Agricultural output in 2005.

Many governments have subsidized agriculture to ensure an adequate food supply. These agricultural subsidies are often linked to the production of certain commodities such as wheat, corn (maize), rice, soybeans, and milk. These subsidies, especially when instituted by developed countries have been noted as protectionist, inefficient, and environmentally damaging.[9] In the past century agriculture has been characterized by enhanced productivity, the use of synthetic fertilizers and pesticides, selective breeding, mechanization, water contamination, and farm subsidies. Proponents of organic farming such as Sir Albert Howard argued in the early 1900s that the overuse of pesticides and synthetic fertilizers damages the long-term fertility of the soil. While this feeling lay dormant for decades, as environmental awareness has increased in the 2000s there has been a movement towards sustainable agriculture by some farmers, consumers, and policymakers. In recent years there has been a backlash against perceived external environmental effects of mainstream agriculture, particularly regarding water pollution,[10] resulting in the organic movement. One of the major forces behind this movement has been the European Union, which first certified organic food in 1991 and began reform of its Common Agricultural Policy (CAP) in 2005 to phase out commodity-linked farm subsidies,[11] also known as decoupling. The growth of organic farming has renewed research in alternative technologies such as integrated pest management and selective breeding. Recent mainstream technological developments include genetically modified food.

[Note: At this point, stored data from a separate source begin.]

(** * verify_flows.py: the reference flow of the NMSlite API, as a trace model

    The script logs in, creates a credential profile, a discovery profile
    and a monitor, updates the credential, deletes the monitor, and sleeps
    two seconds after each of the last three steps.  It talks to an HTTPS
    server that is not part of the script: the server is a parameter of the
    model, and every run is a list of events (texts printed, calls of
    [requests] with their replies, reads of a response body, sleeps)
    together with the way the interpreter stops.  [print] can fail, on a
    text that stdout cannot encode, and so can every step that prints. *)

From Stdlib Require Import ZArith List String Ascii Bool Lia DecimalString.
Import ListNotations.

#[local] Set Warnings "-register-all".

Local Open Scope Z_scope.
Local Open Scope list_scope.
Local Open Scope string_scope.

(** ** Python values and exceptions *)

(** What [resp.json()] can return, and what the script puts in a [json=]
    body.  A float is kept as its [repr]; a dict is its items in insertion
    order, one per key. *)
Inductive pyval : Type :=
| PNone
| PBool (b : bool)
| PInt (z : Z)
| PFloat (repr : string)
| PStr (s : string)
| PList (elems : list pyval)
| PDict (items : list (string * pyval)).

(** Texts of 7-bit characters: every codec of a terminal encodes them. *)
Definition ascii7 (c : ascii) : bool :=
  let (_, _, _, _, _, _, _, b7) := c in negb b7.

Fixpoint is_ascii (s : string) : bool :=
  match s with
  | EmptyString => true
  | String c rest => ascii7 c && is_ascii rest
  end.

(** Why [resp.json()] failed: the message of the decoder.  CPython's
    decoder, the C scanner of [json], writes a fixed phrase and a position
    (Expecting value: line 1 column 1 (char 0)), all in ASCII; the model
    keeps to such messages and carries the proof that the text is ASCII. *)
Record json_failure : Type := mkJsonFailure {
  failure_text : string;
  failure_is_ascii : is_ascii failure_text = true
}.
Lemma parse_complete :
  (forall t v, json_value t v -> complete_value t v)
  /\ (forall ts vs, json_elements ts vs -> complete_elements ts vs)
  /\ (forall ts ms, json_members ts ms -> complete_members ts ms).
Proof.
  apply json_mutual_ind.
  - intros rest f Hr Hf. apply literal_parses. simpl in Hf. lia.
  - intros rest f Hr Hf. apply literal_parses. simpl in Hf. lia.
  - intros rest f Hr Hf. apply literal_parses. simpl in Hf. lia.
  - intros t v Hn rest f Hr Hf.
    destruct (json_number_head t v Hn) as (c & r & E & Hc).
    destruct f as [|f]; [rewrite E in Hf; simpl in Hf; lia|].
    rewrite <- (parse_number_complete t v rest Hn Hr). rewrite E.
    cbn [append]. now apply parse_value_number.
  - intros s str Hs rest f Hr Hf.
    destruct f as [|f]; [simpl in Hf; lia|].
    cbn [append parse_value skip_ws]. known_tests.
    rewrite append_assoc. cbn [append].
    now rewrite (parse_chars_complete s str Hs).
  - intros w Hw rest f Hr Hf.
    destruct f as [|f]; [simpl in Hf; lia|].
    cbn [append parse_value skip_ws]. known_tests.
    rewrite append_assoc, skip_ws_app by assumption.
    cbn [append skip_ws]. known_tests. reflexivity.
  - intros t vs He IH rest f Hr Hf.
    destruct f as [|f]; [simpl in Hf; lia|].
    assert (S (String.length t) <= f)%nat as Hfuel.
    { lengths Hf. lia. }
    pose proof (IH [] rest f Hfuel) as Hp.
    destruct (json_elements_opens t vs He) as (w & s & Hw & E & Ho).
    rewrite E in Hp |- *. flatten. rewrite append_assoc in Hp.
    rewrite parse_elements_ws in Hp by assumption.
    rewrite parse_value_array; [exact Hp | assumption |].
    now apply opens_value_app.
  - intros w Hw rest f Hr Hf.
    destruct f as [|f]; [simpl in Hf; lia|].
    cbn [append parse_value skip_ws]. known_tests.
    rewrite append_assoc, skip_ws_app by assumption.
    cbn [append skip_ws]. known_tests. reflexivity.
  - intros t ms Hm IH rest f Hr Hf.
    destruct f as [|f]; [simpl in Hf; lia|].
    assert (S (String.length t) <= f)%nat as Hfuel.
    { lengths Hf. lia. }
    pose proof (IH [] rest f Hfuel) as Hp.
    destruct (json_members_opens t ms Hm) as (w & s & Hw & E & Ho).
    rewrite E in Hp |- *. flatten. rewrite append_assoc in Hp.
    rewrite parse_members_ws in Hp by assumption.
    rewrite parse_value_object; [exact Hp | assumption |].
    now apply opens_value_app.
  - intros w1 t w2 v Hw1 Hw2 Hv IHv acc rest f Hf.
    destruct f as [|f]; [lia|].
    assert (String.length t <= f)%nat as Hfuel.
    { lengths Hf. lia. }
    flatten. cbn [parse_elements]. rewrite parse_value_ws by assumption.
    rewrite (IHv (w2 ++ String "]" rest) f);
      [| now apply delimited_before | assumption].
    rewrite skip_ws_app by assumption. cbn [skip_ws]. known_tests.
    reflexivity.
  - intros w1 t w2 ts v vs Hw1 Hw2 Hv IHv He IHe acc rest f Hf.
    destruct f as [|f]; [lia|].
    assert (String.length t <= f /\ S (String.length ts) <= f)%nat
      as [Hfuel Hmore].
    { lengths Hf. lia. }
    flatten. cbn [parse_elements]. rewrite parse_value_ws by assumption.
    rewrite (IHv (w2 ++ String "," (ts ++ String "]" rest)) f);
      [| now apply delimited_before | assumption].
    rewrite skip_ws_app by assumption. cbn [skip_ws]. known_tests.
    rewrite (IHe (v :: acc) rest f Hmore). cbn [rev].
    now rewrite <- List.app_assoc.
  - intros w1 k w2 w3 t w4 key v Hw1 Hw2 Hw3 Hw4 Hk Hv IHv acc rest f Hf.
    destruct f as [|f]; [lia|].
    assert (String.length t <= f)%nat as Hfuel.
    { lengths Hf. lia. }
    flatten. cbn [parse_members]. rewrite skip_ws_app by assumption.
    cbn [skip_ws]. known_tests.
    rewrite (parse_chars_complete k key Hk).
    rewrite skip_ws_app by assumption. cbn [skip_ws]. known_tests.
    rewrite parse_value_ws by assumption.
    rewrite (IHv (w4 ++ String "}" rest) f);
      [| now apply delimited_before | assumption].
    rewrite skip_ws_app by assumption. cbn [skip_ws]. known_tests.
    reflexivity.
  - intros w1 k w2 w3 t w4 key ts v ms Hw1 Hw2 Hw3 Hw4 Hk Hv IHv Hm IHm
      acc rest f Hf.
    destruct f as [|f]; [lia|].
    assert (String.length t <= f /\ S (String.length ts) <= f)%nat
      as [Hfuel Hmore].
    { lengths Hf. lia. }
    flatten. cbn [parse_members]. rewrite skip_ws_app by assumption.
    cbn [skip_ws]. known_tests.
    rewrite (parse_chars_complete k key Hk).
    rewrite skip_ws_app by assumption. cbn [skip_ws]. known_tests.
    rewrite parse_value_ws by assumption.
    rewrite (IHv (w4 ++ String "," (ts ++ String "}" rest)) f);
      [| now apply delimited_before | assumption].
    rewrite skip_ws_app by assumption. cbn [skip_ws]. known_tests.
    now rewrite (IHm (define_property acc key v) rest f Hmore).
Qed.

As of late 2007, several factors have pushed up the price of grain used to feed poultry and dairy cows and other cattle, causing higher prices of wheat (up 58%), soybean (up 32%), and maize (up 11%) over the year.[12][13] Food riots have recently taken place in many countries across the world.[14][15][16] An epidemic of stem rust on wheat caused by race Ug99 is currently spreading across Africa and into Asia and is causing major concern.[17][18][19] Approximately 40% of the world's agricultural land is seriously degraded.[20] In Africa, if current trends of soil degradation continue, the continent might be able to feed just 25% of its population by 2025, according to UNU's Ghana-based Institute for Natural Resources in Africa.[21]

History

A Sumerian harvester's sickle made from baked clay (ca. 3000 BC).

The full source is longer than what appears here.